Unlike David Ben-Gurion, who enjoyed broad support for his vision among the Yishuv’s residents, not just within Labor Zionism but also within other Zionist parties, Fayyad lacks any real political clout. In the 2006 elections for the Palestinian Legislative Council, his Third Way party, which included Hanan Ashrawi, mustered just over 2 percent of the some 1 million votes. Accusations by a Fatah member in Nablus during the campaign that he was working for the CIA were a harbinger of the tense political relations Fayyad would have as a prime minister lacking a significant grassroots constituency and installed under pressure from the US and the EU. Indeed, US and EU pressure on Fatah and its leader, PA President Mahmoud Abbas, including threats that donations would be discontinued if Fayyad was fired, only undermined the former World Bank economist’s political standing at various junctures during his six-year stint.

As Khaled Abu Toameh, The Jerusalem Post’s Palestinian Affairs correspondent, put it in a recent article for the Gatestone Institute, “The Fatah leaders are yearning for the days of Yasser Arafat, when they were able to steal international aid earmarked for helping Palestinians.”

Fatah members undoubtedly remember with chagrin how in 2001, under pressure from the Bush administration, Arafat appointed Fayyad finance minister. Within a few months Fayyad had sent home 40,000 superfluous PA bureaucrats and shut down dozens of Hamas charitable institutions that served as fronts for the organization’s political and terrorist activity.

Still, despite his impeccable integrity, Fayyad failed to gain the trust and backing of the Palestinian populace in the West Bank that he was supposedly leading. Palestinian popularity polls are consistently won by terrorists such as Marwan Barghouti, serving five life sentences in an Israeli prison for planning the murders of four Israelis and a Greek Orthodox priest, and Ismail Haniyeh, head of Hamas in Gaza. A poll taken by Dr. Khalil Shikaki’s Palestinian Center for Policy and Survey Research in December 2009, a time when Fayyad had just launched his program and optimism was high, only 13 percent of Palestinians said they wanted him as prime minister.

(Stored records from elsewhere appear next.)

(** ** Executions *)

(** One export call, or one step of a background task of a registered session.  Fewer than [2^63 - 1]
    sessions are ever started. *)
Inductive hstep : host -> host -> Prop :=
| h_initialize a h : hstep h (Initialize a h)
| h_shutdown h : hstep h (Shutdown h)
| h_start pn cn mt t th g h : next_id h < 2 ^ 63 - 1 -> hstep h (SessionStart pn cn mt t th g h).2
| h_agent qn cn th b st g h : next_id h < 2 ^ 63 - 1 -> hstep h (AgentSessionStart qn cn th b st g h).2
| h_agent_reset b h : hstep h (ResetConversation b h)
| h_probe p h : hstep h (probe_load p h)
| h_probed l1 p l2 h : probing (others h) = l1 ++ p :: l2 -> hstep h (probe_dispose p (l1 ++ l2) h)
| h_stream pn cn mt th g h : next_id h < 2 ^ 63 - 1 -> hstep h (StreamStart pn cn mt th g h).2
| h_cancel id h : hstep h (SessionCancel id h).2
| h_free id h : hstep h (SessionFree id h).2
| h_task id s s' h :
    Sessions h !! id = Some s -> task_step s s' ->
    hstep h (set_sessions (<[id := s']> (Sessions h)) (next_id h) (AllocatedIds h) h)
(* the drain task of a session that was removed from the registry goes on *)
| h_drain l1 s s' l2 h :
    detached h = l1 ++ s :: l2 -> step Drain s s' -> hstep h (set_detached (l1 ++ s' :: l2) h).

(** ** The invariant *)

(** A session object in a state the pipeline can be in. *)
Definition session_ok (s : session) : Prop := exists frags e, reachable frags e s.

Record host_wf (h : host) : Prop := {
  hw_next : 0 <= next_id h;
  hw_ids : forall id, id ∈ AllocatedIds h -> 0 < id <= next_id h;
  hw_dom : dom (Sessions h) ⊆ AllocatedIds h;
  hw_live : forall id s, Sessions h !! id = Some s -> session_ok s /\ s_disposed s = false;
  hw_init : orchestrator h = bool_decide (is_Some (ragOrchestrator h));
  hw_rag : ragOrchestrator h = None -> ragModelDisposable h = None;
  hw_llama : llama_loaded h ≡ₚ
             llama_freed h ++ option_list (ragModelDisposable h) ++ agent_models (others h) ++ probing (others h);
  hw_agent : forall p, agent (others h) = Some (GrammarLlama p) -> p ∈ agent_models (others h);
  hw_detached : Forall (fun s => session_ok s /\ s_disposed s = true) (detached h) }.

Neither Fayyad’s personal integrity nor his PhD from the University of Texas, nor his experience at the Federal Reserve of St. Louis, the International Monetary Fund and the Arab Bank seem to impress Palestinians much.

“Had Fayyad killed a Jew or sent one of his sons to throw stones at an Israeli vehicle, he would have earned the respect and support of a large number of Palestinians,” Abu Toameh wrote.

Fayyad’s departure from Palestinian politics is significant not just because it ends hopes, at least for the time being, of an alternative approach to resolving the Israeli- Palestinian conflict. The incident also reveals the unsettling reality that to truly succeed in Palestinian politics it is not enough to work for the betterment of the Palestinian people, one must be a devoted and preferably violent enemy of Israel.